GIVEN DATA >>
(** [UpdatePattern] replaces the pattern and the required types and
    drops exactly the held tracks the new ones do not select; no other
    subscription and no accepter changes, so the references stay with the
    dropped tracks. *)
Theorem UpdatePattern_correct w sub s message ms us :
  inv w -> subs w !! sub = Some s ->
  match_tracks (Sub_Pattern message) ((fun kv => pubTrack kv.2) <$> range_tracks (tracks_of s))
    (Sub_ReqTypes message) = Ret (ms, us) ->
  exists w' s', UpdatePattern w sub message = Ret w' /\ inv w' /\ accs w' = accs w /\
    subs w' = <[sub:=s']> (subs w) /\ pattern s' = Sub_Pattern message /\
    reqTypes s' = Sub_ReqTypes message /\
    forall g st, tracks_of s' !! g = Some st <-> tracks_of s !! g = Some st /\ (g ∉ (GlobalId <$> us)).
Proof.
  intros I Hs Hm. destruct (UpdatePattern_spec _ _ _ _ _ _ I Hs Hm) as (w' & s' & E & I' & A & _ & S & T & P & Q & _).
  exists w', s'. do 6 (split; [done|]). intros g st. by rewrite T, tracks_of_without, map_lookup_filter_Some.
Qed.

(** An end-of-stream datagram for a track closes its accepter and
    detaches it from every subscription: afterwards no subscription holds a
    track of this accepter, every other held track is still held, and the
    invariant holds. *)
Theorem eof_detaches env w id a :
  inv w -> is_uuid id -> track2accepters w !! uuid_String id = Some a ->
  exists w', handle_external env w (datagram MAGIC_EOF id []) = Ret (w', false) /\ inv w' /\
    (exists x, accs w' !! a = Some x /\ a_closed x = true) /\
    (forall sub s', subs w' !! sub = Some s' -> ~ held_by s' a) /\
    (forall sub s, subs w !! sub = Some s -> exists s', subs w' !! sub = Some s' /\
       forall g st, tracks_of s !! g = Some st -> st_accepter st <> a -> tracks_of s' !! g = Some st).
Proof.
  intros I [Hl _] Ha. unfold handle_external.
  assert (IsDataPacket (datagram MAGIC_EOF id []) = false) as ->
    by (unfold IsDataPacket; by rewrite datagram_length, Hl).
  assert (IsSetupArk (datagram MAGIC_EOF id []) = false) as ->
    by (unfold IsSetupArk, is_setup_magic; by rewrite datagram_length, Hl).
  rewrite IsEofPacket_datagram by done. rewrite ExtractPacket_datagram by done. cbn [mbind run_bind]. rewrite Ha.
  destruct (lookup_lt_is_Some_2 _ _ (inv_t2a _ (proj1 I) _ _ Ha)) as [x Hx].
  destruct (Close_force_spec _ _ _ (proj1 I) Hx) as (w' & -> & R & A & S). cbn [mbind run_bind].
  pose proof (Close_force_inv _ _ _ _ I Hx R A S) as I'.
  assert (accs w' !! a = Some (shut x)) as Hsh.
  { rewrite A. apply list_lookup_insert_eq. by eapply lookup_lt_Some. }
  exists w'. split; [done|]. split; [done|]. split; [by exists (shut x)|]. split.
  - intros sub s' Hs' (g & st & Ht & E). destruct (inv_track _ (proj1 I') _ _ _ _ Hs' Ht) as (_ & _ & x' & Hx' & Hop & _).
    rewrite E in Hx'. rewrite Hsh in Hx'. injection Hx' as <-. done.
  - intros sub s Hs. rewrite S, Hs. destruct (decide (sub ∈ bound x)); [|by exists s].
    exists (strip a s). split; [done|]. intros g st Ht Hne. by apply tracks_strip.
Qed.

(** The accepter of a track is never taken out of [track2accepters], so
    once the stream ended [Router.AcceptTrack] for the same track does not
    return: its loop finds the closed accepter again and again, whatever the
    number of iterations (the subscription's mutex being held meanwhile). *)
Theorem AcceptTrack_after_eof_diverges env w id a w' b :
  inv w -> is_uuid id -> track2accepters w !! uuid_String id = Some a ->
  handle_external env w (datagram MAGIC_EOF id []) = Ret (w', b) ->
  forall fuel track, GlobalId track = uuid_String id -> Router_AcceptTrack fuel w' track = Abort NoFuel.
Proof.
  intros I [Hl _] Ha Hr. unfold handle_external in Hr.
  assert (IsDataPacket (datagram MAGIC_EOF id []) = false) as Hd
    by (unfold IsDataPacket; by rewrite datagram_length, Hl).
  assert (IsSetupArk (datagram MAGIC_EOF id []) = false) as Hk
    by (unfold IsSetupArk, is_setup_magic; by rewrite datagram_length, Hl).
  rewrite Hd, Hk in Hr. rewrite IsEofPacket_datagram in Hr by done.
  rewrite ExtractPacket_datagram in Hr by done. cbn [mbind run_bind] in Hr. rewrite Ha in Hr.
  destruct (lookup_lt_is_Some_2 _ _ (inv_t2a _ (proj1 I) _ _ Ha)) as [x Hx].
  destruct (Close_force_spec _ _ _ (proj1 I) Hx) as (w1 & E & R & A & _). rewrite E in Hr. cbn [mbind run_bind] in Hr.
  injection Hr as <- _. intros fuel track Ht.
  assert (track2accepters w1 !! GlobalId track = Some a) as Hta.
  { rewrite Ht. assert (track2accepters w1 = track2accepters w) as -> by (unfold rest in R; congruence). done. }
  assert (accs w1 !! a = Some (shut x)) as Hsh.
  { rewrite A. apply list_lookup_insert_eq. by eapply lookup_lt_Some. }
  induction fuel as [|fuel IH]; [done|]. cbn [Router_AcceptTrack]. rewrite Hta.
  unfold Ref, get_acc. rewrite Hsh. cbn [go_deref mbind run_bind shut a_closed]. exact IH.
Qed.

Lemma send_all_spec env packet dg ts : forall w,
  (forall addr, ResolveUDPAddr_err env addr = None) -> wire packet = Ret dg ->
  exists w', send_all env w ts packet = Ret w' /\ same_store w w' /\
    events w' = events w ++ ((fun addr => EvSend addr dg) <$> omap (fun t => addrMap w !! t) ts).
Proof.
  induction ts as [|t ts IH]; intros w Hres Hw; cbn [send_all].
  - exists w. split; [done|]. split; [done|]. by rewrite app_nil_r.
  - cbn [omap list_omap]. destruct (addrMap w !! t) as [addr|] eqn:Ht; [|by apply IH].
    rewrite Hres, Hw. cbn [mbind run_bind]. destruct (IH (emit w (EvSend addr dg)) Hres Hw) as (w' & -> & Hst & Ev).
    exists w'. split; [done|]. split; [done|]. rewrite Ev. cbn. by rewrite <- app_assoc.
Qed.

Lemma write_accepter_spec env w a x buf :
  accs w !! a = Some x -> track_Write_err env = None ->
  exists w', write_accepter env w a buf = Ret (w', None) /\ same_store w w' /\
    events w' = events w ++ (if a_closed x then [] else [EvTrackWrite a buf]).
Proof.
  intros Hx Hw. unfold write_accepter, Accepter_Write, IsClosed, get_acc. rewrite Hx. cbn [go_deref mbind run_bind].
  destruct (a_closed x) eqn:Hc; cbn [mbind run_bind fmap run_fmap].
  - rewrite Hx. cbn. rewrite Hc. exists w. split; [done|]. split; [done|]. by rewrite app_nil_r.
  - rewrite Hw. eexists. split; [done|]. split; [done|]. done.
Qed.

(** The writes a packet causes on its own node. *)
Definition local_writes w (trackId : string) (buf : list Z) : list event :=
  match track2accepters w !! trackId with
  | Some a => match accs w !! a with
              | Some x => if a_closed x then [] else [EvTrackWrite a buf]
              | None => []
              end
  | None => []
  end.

TASK DETAILS >> Print exactly the lines of the listing above starting at the line containing "destruct (Close_force_spec _ _ _ (proj1 I) Hx) as (w'" and ending at the line containing "- intros sub s'", both included.

ANSWER FOR THIS EXERCISE >>
  destruct (Close_force_spec _ _ _ (proj1 I) Hx) as (w' & -> & R & A & S). cbn [mbind run_bind].
  pose proof (Close_force_inv _ _ _ _ I Hx R A S) as I'.
  assert (accs w' !! a = Some (shut x)) as Hsh.
  { rewrite A. apply list_lookup_insert_eq. by eapply lookup_lt_Some. }
  exists w'. split; [done|]. split; [done|]. split; [by exists (shut x)|]. split.
  - intros sub s' Hs' (g & st & Ht & E). destruct (inv_track _ (proj1 I') _ _ _ _ Hs' Ht) as (_ & _ & x' & Hx' & Hop & _).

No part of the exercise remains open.